Первой отсмеялась мама.
— Ох, и дура ты, доча, — заключила она, вытирая ладошками мокрые глаза и щёки, — а счастливая дура — это вообщ, е что-то.
И тут бабы закатились в новом приступе, но на этот раз, ненадолго.
— Ты, хоть, понимаешь, что значит быть счастливой? — просмеявшись в очередной раз, спросила царица.
— А что тут такого? — взъелась дочь, — любая баба мечтает быть счастливой. Любая хочет любить и быть любимой, да, что баба, любой человек.
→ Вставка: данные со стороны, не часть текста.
Lemma artifacts_sound b h art : generate_artifacts b h = Ok art →
  sound_dims (top_dimensions art) ∧ sound_dims (poster_dimensions art).
Proof.
  unfold generate_artifacts, build_ladder. intros (? & _ & Ha)%result_bind_ok.
  apply result_bind_ok in Ha as (? & _ & Ha). apply result_bind_ok in Ha as (? & _ & Ha).
  apply result_bind_ok in Ha as (pb & _ & Ha). apply result_bind_ok in Ha as (img & _ & Ha).
  apply result_bind_ok in Ha as (pd & Hpd & Ha). apply result_bind_ok in Ha as ([fs vs] & Hvs & Ha).
  apply result_bind_ok in Ha as (bl & _ & Ha). apply result_bind_ok in Ha as (top & Htop & Ha).
  apply result_bind_ok in Ha as (td & Htd & Ha). simplify_eq/=.
  destruct (img_sides img) as [[] []]. split; [|by eapply dimensions_sound].
  apply rungs_nonneg in Hvs; [|apply plan_nonneg]. destruct vs as [|v vs]; [done|].
  simplify_eq/=. apply Forall_cons in Hvs as [[] _]. by eapply dimensions_sound.
Qed.

Lemma transcode_sound k h : all_rets sound_derived (transcode k h).
Proof.
  unfold transcode. apply all_rets_after; [|done]. intros b.
  apply (all_rets_attempt _ (λ art, sound_dims (top_dimensions art) ∧ sound_dims (poster_dimensions art))).
  { intros art Ha. by eapply artifacts_sound. }
  2: { done. }
  intros art [Ht Hp]. apply all_rets_after; [|done]. intros _ d Hd.
  apply result_bind_ok in Hd as (m1 & _ & Hd). apply result_bind_ok in Hd as (m2 & _ & Hd).
  apply result_bind_ok in Hd as (bh & _ & Hd). simplify_eq/=.
  rewrite !Forall_cons, Forall_nil. unfold sound_rendition, derived_key. simpl.
  split_and!; [|done| |done|done]; by eexists Video, _.
Qed.
End Engines.

(** ** Worlds and steps *)

Section Keep.
Context `{UrlSigner} `{HK : Keeper} `{Sha256Hex} `{ImageLib} `{Ffmpeg} `{MalwareScanner}.
Context (uuid_text : ∀ u v, hyphenated u = hyphenated v → u = v).
Lemma unrecorded_put k b m : all_calls unrecorded (put_bytes k b m).
Proof. unfold put_bytes, sent. quiet. Qed.
Lemma unrecorded_get k : all_calls unrecorded (get_bytes k).
Proof. unfold get_bytes, sent. quiet. Qed.
Lemma unrecorded_find id : all_calls unrecorded (find_or_404 id).
Proof. unfold find_or_404, find_by_id. quiet. Qed.
Lemma unrecorded_publish es : all_calls unrecorded (publish_all es).
Proof. induction es as [|e es IH]; [done|]. cbn [publish_all]. unfold publish. quiet. Qed.
Lemma unrecorded_encode img kind h rk : all_calls unrecorded (encode_put img kind h rk).
Proof.
  unfold encode_put. apply all_calls_bind; [done|]. intros [b|]; [|done].
  apply all_calls_bind; [apply unrecorded_put|]. by intros [].
Qed.
Lemma unrecorded_derive k kind h : all_calls unrecorded (derive k kind h).
Proof.
  unfold derive. apply all_calls_bind; [apply unrecorded_get|]. intros [b|]; [|done].
  apply all_calls_bind; [done|]. intros [img|]; [|done].
  apply all_calls_bind; [apply unrecorded_encode|]. intros [o|]; [|done].
  apply all_calls_bind; [|by intros []]. generalize (Z.max (img_width img) (img_height img)).
  intros n. induction IMAGE_LADDER as [|r l IH]; [done|]. cbn [encode_ladder]. case_match; [|done].
  apply all_calls_bind; [apply unrecorded_encode|]. intros [x|]; [|done].
  apply all_calls_bind; [done|]. by intros [].
Qed.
— Любая, да, только не такие как мы, — неожиданно грустно и устало проговорила Тиоранта, — любовь, счастье и слабоумие — одного поля ягода. Это любая, может себе позволить отупеть, и ничего, и никого не замечать, кроме своего любимого. Кидаться ради него в омут, вообще, уже ничего не соображая. Измазанная счастьем с ног до головы, будет, как умалишённая, с блаженной улыбкой пускать пузыри из носа, заглядывая любимому в рот и вылизывая ему задницу. Ты этого хочешь? Ты об этом мечтаешь?
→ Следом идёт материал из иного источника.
(** Resuming the cashier [me]: [None] when it cannot run (it is done,
    or it waits in [get] on an empty queue). *)
Definition checkout_customer (me : CashierTask) (q : Queue)
    (cashier_times : list float)
    : option (CashierTask * Queue * list float * list Event) :=
  let n := cashier_number me in
  if done me then None
  else if must_cancel me then
    Some (at_point me Cancelled, q, cashier_times, [ECancelled n])
  else
    match point me with
    | AtGet customer_count =>
        '(customer, q) ← get q;
        let customer_count := customer_count + 1 in
        let '(pt, q, evs) :=
          for_products n customer_count customer (products customer) q in
        Some (at_point me pt, q, cashier_times, EGet n customer :: evs)
    | AtSleep customer_count customer product_take_time rest =>
        match PyNum.add_at cashier_times n product_take_time with
        | Some cashier_times =>
            let '(pt, q, evs) :=
              for_products n customer_count customer rest q in
            Some (at_point me pt, q, cashier_times,
                  EAdd n product_take_time :: evs)
        | None => Some (at_point me Raised, q, cashier_times, [ERaise n])
        end
    | _ => None
    end.

(** [checkout_customer(queue, i, cashier_times)] as a fresh task. *)
Definition checkout_customer_task (i : Z) : CashierTask :=
  {| cashier_number := i; point := while_top 0; must_cancel := false |}.

(** *** generate_customer and customer_generation *)

Definition generate_customer (customer_id : Z) : Customer :=
  let all_products :=
    [ {| product_name := "beef"; checkout_time := 1 |};
      {| product_name := "banana"; checkout_time := 0.4 |};
      {| product_name := "sausage"; checkout_time := 0.4 |};
      {| product_name := "diapers"; checkout_time := 0.2 |} ] in
  {| customer_id := customer_id; products := all_products |}.

Inductive ProducerPoint :=
| AtLoop (customer_count : Z)
    (* before the test of line 77: the task has not run yet, or it is
       in the sleep of line 84 *)
| AtPut (customer_count : Z) (new_customer : Customer)
    (* at [await queue.put(new_customer)], line 80 *)
| Produced (result : Z).  (* line 86 *)

Record ProducerTask := {
  total_customers : Z;
  ppoint : ProducerPoint
}.

(** Resuming the producer: [None] when it cannot run (it has returned,
    or it waits in [put] on a full queue). *)
Definition customer_generation (me : ProducerTask) (q : Queue)
    : option (ProducerTask * Queue * list Event) :=
  let now_at pt := {| total_customers := total_customers me; ppoint := pt |} in
  match ppoint me with
  | AtLoop customer_count =>
      if customer_count <? total_customers me then
        let new_customer := generate_customer customer_count in
        Some (now_at (AtPut customer_count new_customer), q, [])
      else
        Some (now_at (Produced customer_count), q,
              [EProducerReturn customer_count])
  | AtPut customer_count new_customer =>
      q ← put q new_customer;
      Some (now_at (AtLoop (customer_count + 1)), q, [EPut new_customer])
  | Produced _ => None
  end.

(** *** main *)

Inductive MainPoint :=
| AtAwaitProducer   (* line 103 *)
| AtJoin            (* line 104 *)
| Finished (total : Z) (times : list float)
    (* the report of lines 110 to 115 *)
| Failed.           (* [result()] of a producer that has not returned *)

Record State := {
  customer_queue : Queue;
  customer_producer : ProducerTask;
  cashier_times : list float;
  cashiers : list CashierTask;
  main_task : MainPoint;
  trace : list Event
}.

(** Lines 91 to 101, up to the first [await], for a queue size, a
    number of customers and a number of cashiers.  The slots of
    [[0] * 5] are the int 0, here the float of the same value, which
    the first addition of a float makes of it. *)
Definition start (size total : Z) (n_cashiers : nat) : State :=
  {| customer_queue := Queue_new size;
     customer_producer := {| total_customers := total; ppoint := AtLoop 0 |};
     cashier_times := replicate n_cashiers 0%float;
     cashiers :=
       (λ i, checkout_customer_task (Z.of_nat i)) <$> seq 0 n_cashiers;
     main_task := AtAwaitProducer;
     trace := [] |}.

(** [main()]: [Queue(5)], 20 customers, 5 cashiers. *)
Definition main_start : State := start 5 20 5.

(** Resuming [main]: [None] when it cannot run (it has ended, the
    producer has not returned yet, or it waits in [join]). *)
Definition main (s : State) : option State :=
  match main_task s with
  | AtAwaitProducer =>
      match ppoint (customer_producer s) with
      | Produced _ =>
          Some {| customer_queue := customer_queue s;
                  customer_producer := customer_producer s;
                  cashier_times := cashier_times s;
                  cashiers := cashiers s;
                  main_task := AtJoin;
                  trace := trace s |}
      | _ => None
      end
  | AtJoin =>
      _ ← join (customer_queue s);
      let cancelled := cancel <$> cashiers s in
      let cancels := (λ c, ECancel (cashier_number c)) <$> cashiers s in
      match ppoint (customer_producer s) with
      | Produced result =>
          Some {| customer_queue := customer_queue s;
                  customer_producer := customer_producer s;
                  cashier_times := cashier_times s;
                  cashiers := cancelled;
                  main_task := Finished result (cashier_times s);
                  trace := trace s ++ EJoinReturn :: cancels
                             ++ [EReport result (cashier_times s)] |}
      | _ =>
          Some {| customer_queue := customer_queue s;
                  customer_producer := customer_producer s;
                  cashier_times := cashier_times s;
                  cashiers := cancelled;
                  main_task := Failed;
                  trace := trace s ++ EJoinReturn :: cancels |}
      end
  | _ => None
  end.

(** *** The event loop *)

Inductive Task :=
| TMain
| TProducer
| TCashier (k : nat).

(** One turn of the event loop: the task [t] runs up to its next
    [await]; [None] when [t] cannot run. *)
Definition step (t : Task) (s : State) : option State :=
  match t with
  | TMain => main s
  | TProducer =>
      '(p, q, evs) ← customer_generation (customer_producer s) (customer_queue s);
      Some {| customer_queue := q;
              customer_producer := p;
              cashier_times := cashier_times s;
              cashiers := cashiers s;
              main_task := main_task s;
              trace := trace s ++ evs |}
  | TCashier k =>
      me ← cashiers s !! k;
      '(me, q, times, evs) ← checkout_customer me (customer_queue s) (cashier_times s);
      Some {| customer_queue := q;
              customer_producer := customer_producer s;
              cashier_times := times;
              cashiers := <[k := me]> (cashiers s);
              main_task := main_task s;
              trace := trace s ++ evs |}
  end.

Fixpoint run (schedule : list Task) (s : State) : option State :=
  match schedule with
  | [] => Some s
  | t :: schedule => s ← step t s; run schedule s
  end.

(** The states of the runs from [s0]. *)
Inductive reachable (s0 : State) : State → Prop :=
| reachable_start : reachable s0 s0
| reachable_step s t s' :
    reachable s0 s → step t s = Some s' → reachable s0 s'.

(** A state in which no task can run. *)
Definition stuck (s : State) : Prop := ∀ t, step t s = None.

(** *** Histories *)

Definition is_put (e : Event) : bool :=
  match e with EPut _ => true | _ => false end.

Definition is_task_done (e : Event) : bool :=
  match e with ETaskDone _ => true | _ => false end.

Definition is_get (e : Event) : bool :=
  match e with EGet _ _ => true | _ => false end.

Definition is_get_of (i : Z) (e : Event) : bool :=
  match e with EGet j _ => i =? j | _ => false end.

Definition is_add_of (i : Z) (e : Event) : bool :=
  match e with EAdd j _ => i =? j | _ => false end.

Definition is_task_done_of (i : Z) (e : Event) : bool :=
  match e with ETaskDone j => i =? j | _ => false end.

Definition count (f : Event → bool) (tr : list Event) : nat :=
  length (List.filter f tr).

(** The customers put in line, and the customers taken from it, in order. *)
Definition put_log (tr : list Event) : list Customer :=
  omap (λ e, match e with EPut c => Some c | _ => None end) tr.

Definition get_log (tr : list Event) : list Customer :=
  omap (λ e, match e with EGet _ c => Some c | _ => None end) tr.

(** The customers with the identifiers [0 .. m-1]. *)
Definition generated (m : nat) : list Customer :=
  (λ i, generate_customer (Z.of_nat i)) <$> seq 0 m.

(** The producer's local [customer_count]. *)
Definition produced_so_far (p : ProducerTask) : Z :=
  match ppoint p with
  | AtLoop n | AtPut n _ | Produced n => n
  end.

(** A cashier that has taken a customer and not yet marked it done. *)
Definition holding (me : CashierTask) : nat :=
  match point me with AtSleep _ _ _ _ => 1 | _ => 0 end.

Definition holders (cs : list CashierTask) : nat := sum_list_with holding cs.

(** *** The times of the catalog *)

Definition take_times (ps : list Product) : list float :=
  (λ p, PyNum.round2 (checkout_time p)) <$> ps.

(** [1, 0.4, 0.4, 0.2] *)
Definition catalog_times : list float :=
  take_times (products (generate_customer 0)).

(** A slot after [n] additions of line 48, when every customer carries
    the catalog: the times are added from the left, in binary64. *)
Fixpoint accumulated (n : nat) : float :=
  match n with
  | O => 0%float
  | S n => (accumulated n + nth (n mod 4) catalog_times 0)%float
  end.

(** The exact sum of the slots. *)
Definition exact_total (times : list float) : Q :=
  foldr (λ t a, PyNum.to_Q t + a)%Q 0%Q times.

(** *** Invariants of the runs *)

Record shape_inv (size total : Z) (n : nat) (s : State) : Prop := {
  inv_size : maxsize (customer_queue s) = size;
  inv_total : total_customers (customer_producer s) = total;
  inv_times : length (cashier_times s) = n;
  inv_cashiers : length (cashiers s) = n;
  inv_number : ∀ k me,
    cashiers s !! k = Some me → cashier_number me = Z.of_nat k;
  inv_points : ∀ k me,
    cashiers s !! k = Some me →
    point me ≠ Raised ∧ point me ≠ Returned ∧
    (point me = Cancelled → must_cancel me = true);
  inv_unfinished :
    unfinished_tasks (customer_queue s)
    = Z.of_nat (length (items (customer_queue s)) + holders (cashiers s));
  inv_main :
    match main_task s with
    | AtAwaitProducer => ∀ k me, cashiers s !! k = Some me → must_cancel me = false
    | AtJoin =>
        (∀ k me, cashiers s !! k = Some me → must_cancel me = false) ∧
        ∃ r, ppoint (customer_producer s) = Produced r
    | Finished r ts =>
        ppoint (customer_producer s) = Produced r ∧
        ts = cashier_times s ∧
        unfinished_tasks (customer_queue s) = 0 ∧
        ∀ k me, cashiers s !! k = Some me → must_cancel me = true
    | Failed => False
    end
}.

Record history_inv (total : Z) (s : State) : Prop := {
  hist_puts : ∃ m : nat,
    produced_so_far (customer_producer s) = Z.of_nat m ∧
    put_log (trace s) = generated m;
  hist_at_put : ∀ n c,
    ppoint (customer_producer s) = AtPut n c →
    c = generate_customer n ∧ n < total;
  hist_at_loop : ∀ n,
    ppoint (customer_producer s) = AtLoop n → n ≤ Z.max 0 total;
  hist_produced : ∀ r,
    ppoint (customer_producer s) = Produced r → r = Z.max 0 total;
  hist_fifo :
    put_log (trace s) = get_log (trace s) ++ items (customer_queue s);
  hist_unfinished :
    unfinished_tasks (customer_queue s)
    = Z.of_nat (count is_put (trace s)) - Z.of_nat (count is_task_done (trace s))
}.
Царица подскочила с полога к Апити и со злостью в голосе, указывая на «меченную» предсказательницу, буквально зарычала:
— Посмотри на неё. Если она не остановит себя в своих чувствах девичьих, то как прорицательницу, её можно будет похоронить. Притом даже следует прибить, как можно быстрее, чтоб не успела миру навредить. Она заметить не успеет, как отупеет, обабится и самое большое, что сможет, это при каком-нибудь поселении ворожить, где-нибудь в закуточке, для таких же дур, какой сама станет, если руки на себя не наложит, когда он её бросит, да по миру с детьми пустит.
Подвыпившая Тиоранта разошлась не на шутку. Оставив Апити с выпученными глазами сидеть, как прибитую, она опять принялась расхаживать, туда-сюда, эмоционально размахивая руками и продолжая свою уничижительную речь:
— Ты что же думаешь, у меня с твоим отцом счастья хоть лопатой черпай? Да, я готова придушить, этого мудака, собственными руками, но он был нужен, чтоб родить тебя и нужен до сих пор, как атаман степным ордам и как нетерпящий поражений полководец. Много ты его видела со мной в своей жизни? Да, ты наверняка, уже забыла, как он выглядит. У меня с ним изначально уговор был: он, кабель, не домогается меня, я, возвышаю его и поддерживаю. Но если он, тварь подзаборная, хоть вякнет против меня и моего веления, задавлю, как клопа и не поморщусь, что вонюч.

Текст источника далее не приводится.